EC Protest Displays Fissures Over RushBy Sandra M. Chung
Tempers flared after members of East Campus and Senior House protested a scheduled Orientation event on Sunday, and the dormitory’s presence at that day’s residence midway was briefly imperiled.
The clashes have revealed deep fissures between students and the MIT administrators responsible for Orientation, who say they feel betrayed by the unraveling of agreements with student leaders.
The students, meanwhile, expressed frustration with an administration they perceive as trying to eviscerate rush.
Senior House President Daniel E. McAnulty ’04 said that Assistant Dean of New Student Programs Elizabeth C. Young became upset after he and other protesters handed out flyers at Sunday’s PlayFair asking freshmen, “[A]re you a fucking baby? [T]hen what the hell are you doing at a playfair?”
According to McAnulty, Young then threatened to revoke East Campus’ space at the Residence Midway. McAnulty described the incident in a widely-circulated e-mail sent to various dormitory mailing lists Monday morning.
Young declined to comment.
Protest prompts meeting
East Campus’ residence midway space was not revoked, after an emergency meeting immediately after the PlayFair and before the Residence Midway Sunday night.
The meeting included midway coordinators Sherri E. Davidoff ’03, Grace R. Kessenich ’03, and Tyler J. Bronder ’03 as well as Associate Dean for Student Life Barbara A. Baker, Residential Life Associate Anthony E. Gray PhD ’01, and Assistant Dean of Residential Programs Katherine G. O’Dair.
Baker said she and the other administrators used the meeting to express their feeling of betrayal because, in their view, an agreement reached with student leaders in the Residential System Implementation Team had unraveled.
In an open letter to freshmen, published in The Tech Sunday, Dormcon wrote that it “will not limit the times at which dorms can hold events -- even if they conflict with other scheduled Orientation sessions.”
“I was very disappointed that some of the agreements that had been reached in the RSIT team process, as I understood them, were not honored,” Baker said.
But Kessenich, who was a member of the RSIT, registered displeasure with the way Rush has unfolded this year. The protests weren’t “a personal attack against any people,” she said. “It’s about the way Orientation was scheduled. Since the beginning we kept saying, ‘We need more time for dorm events,’ and they said no or didn’t listen.”
Housemasters meet on protests
Senior House Housemasters Henry and Cynthia Jenkins attended another impromptu meeting with Baker, Redwine, and Dean for Student Life Larry G. Benedict on Monday morning.
During the meeting, Benedict and Baker discussed the right of the students to protest, Henry Jenkins later wrote in an e-mail to dormitory mailing lists
“Clearly MIT is the kind of place where the right to protest is part of our community,” Baker said in an interview.
“The central concerns are not with the protest per se but with when, where, and how it is conducted,” Jenkins wrote.
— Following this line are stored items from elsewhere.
Definition MAGIC : Z := 0x74726976.
Definition VERSION : Z := 2.
Definition MAGIC_VALUE : Z := 0x000.
Definition VERSION_REG : Z := 0x004.
Definition DEVICE_ID : Z := 0x008.
Definition VENDOR_ID : Z := 0x00c.
Definition DEVICE_FEATURES : Z := 0x010.
Definition DEVICE_FEATURES_SEL : Z := 0x014.
Definition DRIVER_FEATURES : Z := 0x020.
Definition DRIVER_FEATURES_SEL : Z := 0x024.
Definition QUEUE_SEL : Z := 0x030.
Definition QUEUE_NUM_MAX : Z := 0x034.
Definition QUEUE_NUM : Z := 0x038.
Definition QUEUE_READY : Z := 0x044.
Definition QUEUE_NOTIFY : Z := 0x050.
Definition INTERRUPT_STATUS : Z := 0x060.
Definition INTERRUPT_ACK : Z := 0x064.
Definition STATUS : Z := 0x070.
Definition QUEUE_DESC_LOW : Z := 0x080.
Definition QUEUE_DESC_HIGH : Z := 0x084.
Definition QUEUE_DRIVER_LOW : Z := 0x090.
Definition QUEUE_DRIVER_HIGH : Z := 0x094.
Definition QUEUE_DEVICE_LOW : Z := 0x0a0.
Definition QUEUE_DEVICE_HIGH : Z := 0x0a4.
Definition SHM_SEL : Z := 0x0ac.
Definition SHM_LEN_LOW : Z := 0x0b0.
Definition SHM_LEN_HIGH : Z := 0x0b4.
Definition SHM_BASE_LOW : Z := 0x0b8.
Definition SHM_BASE_HIGH : Z := 0x0bc.
Definition NO_SHM_REGION : Z := 2 ^ 32 - 1.
Definition CONFIG_GENERATION : Z := 0x0fc.
Definition CONFIG : Z := 0x100.

Definition slot_base (slot : Z) : option Z :=
  if VIRTIO_MMIO_SLOTS <=? slot then None
  else Some (VIRTIO_MMIO_BASE + slot * VIRTIO_MMIO_SLOT_SIZE).

Inductive VirtioMmioError : Type :=
| ESlot (slot slots : Z)
| EBus (slot base : Z) (source : MmioError).

(** ** The kick hub ([notify_hub.rs]) *)

Record Snap := {
  s_ready : bool;
  s_size : Z;
  s_desc : Z;
  s_avail : Z;
  s_used : Z;
  s_features : Z;
}.

Definition empty_snap : Snap :=
  {| s_ready := false; s_size := 0; s_desc := 0; s_avail := 0; s_used := 0; s_features := 0 |}.

Definition hub_new (queues : Z) : list Snap := replicate (Z.to_nat queues) empty_snap.

Definition publish (hub : list Snap) (index : Z) (queue : Queue) (features : Z) : list Snap :=
  update_at hub index (fun _ =>
    {| s_ready := q_ready queue; s_size := wrap 16 (q_num queue); s_desc := q_desc queue;
       s_avail := q_driver queue; s_used := q_device queue; s_features := features |}).

Definition unready (s : Snap) : Snap :=
  {| s_ready := false; s_size := s_size s; s_desc := s_desc s; s_avail := s_avail s;
     s_used := s_used s; s_features := s_features s |}.
Definition clear (hub : list Snap) : list Snap := unready <$> hub.

Definition snap_notify (index : Z) (s : Snap) : QueueNotify :=
  {| n_index := wrap 16 index; n_size := s_size s; n_desc := s_desc s; n_avail := s_avail s;
     n_used := s_used s; n_features := s_features s |}.

Section transport.
Context {V : Type} `{!VirtioDevice V}.

(** [Some]: the device was notified ([true]). *)
Definition kick_index (hub : list Snap) (d : V) (index : Z) : option V :=
  match get hub index with
  | None => None
  | Some s => if s_ready s then Some (dev_notify d (snap_notify index s)) else None
  end.

Definition try_kick (hub : list Snap) (d : V) (offset val : Z) : option V :=
  if negb (offset =? QUEUE_NOTIFY) then None else kick_index hub d (wrap 32 val).

(** ** The transport *)

Record VirtioMmio := {
  m_core : VirtioCore V;
  m_hub : list Snap;
  m_device_features_sel : Z;
  m_driver_features_sel : Z;
  m_queue_sel : Z;
}.

Definition set_core (c : VirtioCore V) (m : VirtioMmio) : VirtioMmio :=
  {| m_core := c; m_hub := m_hub m; m_device_features_sel := m_device_features_sel m;
     m_driver_features_sel := m_driver_features_sel m; m_queue_sel := m_queue_sel m |}.
Definition set_hub (h : list Snap) (m : VirtioMmio) : VirtioMmio :=
  {| m_core := m_core m; m_hub := h; m_device_features_sel := m_device_features_sel m;
     m_driver_features_sel := m_driver_features_sel m; m_queue_sel := m_queue_sel m |}.
Definition set_sels (device_sel driver_sel queue_sel : Z) (m : VirtioMmio) : VirtioMmio :=
  {| m_core := m_core m; m_hub := m_hub m; m_device_features_sel := device_sel;
     m_driver_features_sel := driver_sel; m_queue_sel := queue_sel |}.

Definition with_irq (slot : Z) (device : V) (interrupt : Irq) : VirtioMmio :=
  let core := VirtioCore.new (String.append "virtio-mmio-" (pretty slot)) device interrupt in
  {| m_core := core; m_hub := hub_new (wrap 16 (Z.of_nat (length (co_queues core))));
     m_device_features_sel := 0; m_driver_features_sel := 0; m_queue_sel := 0 |}.

Definition mmio_new (slot : Z) (device : V) : VirtioMmio := with_irq slot device VirtioIrq.new.

Definition raise_interrupt (m : VirtioMmio) (bits : Z) : VirtioMmio :=
  set_core (set_interrupt (raise bits (co_interrupt (m_core m))) (m_core m)) m.

Definition read_reg (m : VirtioMmio) (offset : Z) : Z :=
  let core := m_core m in
  if offset =? MAGIC_VALUE then MAGIC
  else if offset =? VERSION_REG then VERSION
  else if offset =? DEVICE_ID then device_id (co_device core)
  else if offset =? VENDOR_ID then vendor_id (co_device core)
  else if offset =? DEVICE_FEATURES then feature_word (offered core) (m_device_features_sel m)
  else if offset =? QUEUE_NUM_MAX then
    match queue core (m_queue_sel m) with Some q => q_num_max q | None => 0 end
  else if offset =? QUEUE_READY then
    match queue core (m_queue_sel m) with Some q => Z.b2z (q_ready q) | None => 0 end
  else if offset =? INTERRUPT_STATUS then VirtioIrq.status (co_interrupt core)
  else if offset =? STATUS then co_status core
  else if offset =? CONFIG_GENERATION then config_generation (co_device core)
  else if (offset =? SHM_LEN_LOW) || (offset =? SHM_LEN_HIGH) || (offset =? SHM_BASE_LOW)
          || (offset =? SHM_BASE_HIGH) then NO_SHM_REGION
  else 0.

Definition read (m : VirtioMmio) (offset size : Z) : Z * VirtioMmio :=
  if CONFIG <=? offset then
    let '(value, d) := read_config (co_device (m_core m)) (offset - CONFIG) size in
    (mask value size, set_core (set_device d (m_core m)) m)
  else if negb (size =? 4) then (mask 0 size, m)
  else (mask (read_reg m offset) size, m).

(** A kick: the hub first, the locked core when it declines. *)
Definition kick (m : VirtioMmio) (offset value : Z) : VirtioMmio :=
  match try_kick (m_hub m) (co_device (m_core m)) offset value with
  | Some d => set_core (set_device d (m_core m)) m
  | None => set_core (notify value (m_core m)) m
  end.

Definition write_reg (m : VirtioMmio) (offset value : Z) : VirtioMmio :=
  let sel := m_queue_sel m in
  if offset =? DEVICE_FEATURES_SEL then
    set_sels value (m_driver_features_sel m) sel m
  else if offset =? DRIVER_FEATURES_SEL then
    set_sels (m_device_features_sel m) value sel m
  else if offset =? DRIVER_FEATURES then
    set_core (write_driver_features (m_driver_features_sel m) value (m_core m)) m
  else if offset =? QUEUE_SEL then
    set_sels (m_device_features_sel m) (m_driver_features_sel m) value m
  else if offset =? QUEUE_NUM then set_core (set_queue_num sel value (m_core m)) m
  else if offset =? QUEUE_READY then
    let core := set_queue_ready sel value (m_core m) in
    let m := set_core core m in
    match queue core sel with
    | Some q => set_hub (publish (m_hub m) sel q (co_driver_features core)) m
    | None => m
    end
  else if offset =? QUEUE_NOTIFY then kick m offset value
  else if offset =? INTERRUPT_ACK then
    set_core (set_interrupt (ack value (co_interrupt (m_core m))) (m_core m)) m
  else if offset =? STATUS then
    let m := if value =? 0 then set_hub (clear (m_hub m)) (set_sels 0 0 0 m) else m in
    set_core (write_status value (m_core m)) m
  else if offset =? QUEUE_DESC_LOW then set_core (set_queue_addr sel Desc false value (m_core m)) m
  else if offset =? QUEUE_DESC_HIGH then set_core (set_queue_addr sel Desc true value (m_core m)) m
  else if offset =? QUEUE_DRIVER_LOW then set_core (set_queue_addr sel Driver false value (m_core m)) m
  else if offset =? QUEUE_DRIVER_HIGH then set_core (set_queue_addr sel Driver true value (m_core m)) m
  else if offset =? QUEUE_DEVICE_LOW then set_core (set_queue_addr sel Device false value (m_core m)) m
  else if offset =? QUEUE_DEVICE_HIGH then set_core (set_queue_addr sel Device true value (m_core m)) m
  else m.

Definition write (m : VirtioMmio) (offset size value : Z) : VirtioMmio :=
  if CONFIG <=? offset then
    set_core (set_device (write_config (co_device (m_core m)) (offset - CONFIG) size value) (m_core m)) m
  else if negb (size =? 4) then m
  else write_reg m offset (wrap 32 value).

(** [impl MmioDevice for VirtioMmio]; the kick port is the hub. *)
#[export] Instance VirtioMmio_MmioDevice : MmioDevice VirtioMmio := {|
  dev_name m := co_name (m_core m);
  dev_read := read;
  dev_write := write;
  dev_try_kick m offset val :=
    d ← try_kick (m_hub m) (co_device (m_core m)) offset val;
    Some (set_core (set_device d (m_core m)) m);
|}.

Definition mmio_register (bus : MmioBus VirtioMmio) (slot : Z) (device : V)
  : result VirtioMmioError (MmioBus VirtioMmio) :=
  match slot_base slot with
  | None => Err (ESlot slot VIRTIO_MMIO_SLOTS)
  | Some base =>
      match register bus base VIRTIO_MMIO_SLOT_SIZE (mmio_new slot device) with
      | Ok bus => Ok bus
      | Err source => Err (EBus slot base source)
      end
  end.

End transport.
Arguments VirtioMmio : clear implicits.

(** ** Invariant *)

Section facts.
Context {V : Type} `{!VirtioDevice V}.
Implicit Types (m : VirtioMmio V) (c : VirtioCore V).

(** The hub's snapshot of a queue: ready when the queue is, with its size and
    addresses. *)
Definition snap_of (q : Queue) (s : Snap) : Prop :=
  s_ready s = q_ready q /\
  (q_ready q = true -> s_size s = wrap 16 (q_num q) /\ s_desc s = q_desc q /\
     s_avail s = q_driver q /\ s_used s = q_device q).

Definition coherent c (hub : list Snap) : Prop :=
  length hub = length (co_queues c) /\
  forall i q s, queue c i = Some q -> get hub i = Some s -> snap_of q s.

Record mmio_ok m : Prop := {
  ok_core : wf_core (m_core m);
  ok_hub : coherent (m_core m) (m_hub m);
}.

(** Published features are the negotiated ones. *)
Definition fresh m : Prop := forall i s,
  get (m_hub m) i = Some s -> s_ready s = true ->
  s_features s = co_driver_features (m_core m) /\
  Z.land (co_status (m_core m)) STATUS_FEATURES_OK <> 0.

Lemma wf_core_ext c c' :
  co_status c' = co_status c -> co_driver_features c' = co_driver_features c ->
  co_queues c' = co_queues c -> offered c' = offered c -> wf_core c -> wf_core c'.
Proof.
  intros Hs Hf Hq Ho [H1 H2 H3 H4]. split; rewrite ?Hs, ?Hf, ?Hq; try done.
  intros H. by apply (negotiated_same c); [..|apply H4; congruence].
Qed.

Lemma coherent_ext c c' hub : co_queues c' = co_queues c -> coherent c hub -> coherent c' hub.
Proof. unfold coherent, queue. by intros ->. Qed.

(** Actions other than reset and ready keep the ready flags, and ready queues. *)
Lemma act_ready_flag a c i q' :
  ~ is_reset a -> (forall sel v, a <> AQueueReady sel v) -> queue (act a c) i = Some q' ->
  exists q, queue c i = Some q /\ q_ready q' = q_ready q /\ (q_ready q = true -> q' = q).
Proof.
  intros Hr Hn Hq'. destruct (queue c i) as [q|] eqn:Hq.
  - exists q. split; [done|]. destruct (q_ready q) eqn:Hrd.
    { rewrite (act_ready a c i q Hr Hq Hrd) in Hq'. by simplify_eq. }
    split; [|done]. destruct a as [sel v|v|sel v|sel v|k|sel w h v]; simpl in Hq'.
    + unfold write_driver_features in Hq'. repeat case_match; unfold queue in *; simpl in *; congruence.
    + unfold write_status in Hq'. destruct (Z.eqb_spec v 0) as [->|]; [by destruct Hr|].
      repeat case_match; unfold queue in *; simpl in *; congruence.
    + unfold set_queue_num in Hq'. repeat case_match; try congruence.
      rewrite queue_update in Hq'. case_decide; [|congruence]. rewrite Hq in Hq'. by simplify_eq/=.
    + by destruct (Hn sel v).
    + unfold notify in Hq'. repeat case_match; unfold queue in *; simpl in *; congruence.
    + unfold set_queue_addr in Hq'. repeat case_match; try congruence.
      rewrite queue_update in Hq'. case_decide; [|congruence]. rewrite Hq in Hq'. by simplify_eq/=.
  - exfalso. pose proof (act_num_max a c) as Hmax. apply (f_equal length) in Hmax.
    rewrite !length_fmap in Hmax. unfold queue, get in *. destruct (i <? 0); [done|].
    apply lookup_lt_Some in Hq'. apply lookup_ge_None in Hq. lia.
Qed.

Lemma act_length a c : length (co_queues (act a c)) = length (co_queues c).
Proof. pose proof (act_num_max a c) as H. apply (f_equal length) in H. by rewrite !length_fmap in H. Qed.

Lemma act_coherent a c hub :
  ~ is_reset a -> (forall sel v, a <> AQueueReady sel v) -> coherent c hub -> coherent (act a c) hub.
Proof.
  intros Hr Hn [Hl Hc]. split; [by rewrite act_length|]. intros i q' s Hq' Hs.
  destruct (act_ready_flag a c i q' Hr Hn Hq') as (q & Hq & Hf & Heq).
  destruct (Hc i q s Hq Hs) as [H1 H2]. split; [congruence|].
  intros Hrd. rewrite Hf in Hrd. rewrite (Heq Hrd). auto.
Qed.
“They stated that they would not object if students wanted to hand out flyers to students attending events as long as they did so in an orderly fashion and did not disrupt the event proper,” he wrote.
Protests lost on freshmen
The upperclassmen’s passionate concerns about the evisceration of Rush seem lost on their target audience of freshmen.
Nadeem A. Mazen ’06 said, “I saw the shark, but I didn’t know what it was for.”
“If they thought anything about it, it was that it was just a part of college life,” said Tara R. Diduch ’06 of her classmates and the PlayFair protest.
Shannon E. Turner ’06 said of the East Campus anti-mandatory campaign, “I think it’s kind of silly; it’s kind of extreme.”
Redwine said that confusion among freshmen over the meaning of the protests was not surprising. “I think the freshmen haven’t participated in some of the history,” he said.
Leaders apprehensive on changes
East Campus Rush Chair Emily E. Cofer ’03 said that this year’s turnout for East Campus Rush events was markedly lower than last year’s. She expressed concern that some protest activities may have turned off freshmen who might otherwise consider East Campus.
Other dormitory leaders said they have seen freshmen commit earlier to housing and explore fewer options, in part because of the increased volume of information disseminated over the summer via printed and electronic housing guides.
Kessenich and Bronder both noted satisfying turnouts at their respective dormitories’ events, though they said a larger-than-usual proportion of the turnout consisted of freshmen who had already decided on their housing.
“A lot of freshmen were apprehensive about moving across campus,” Bronder said.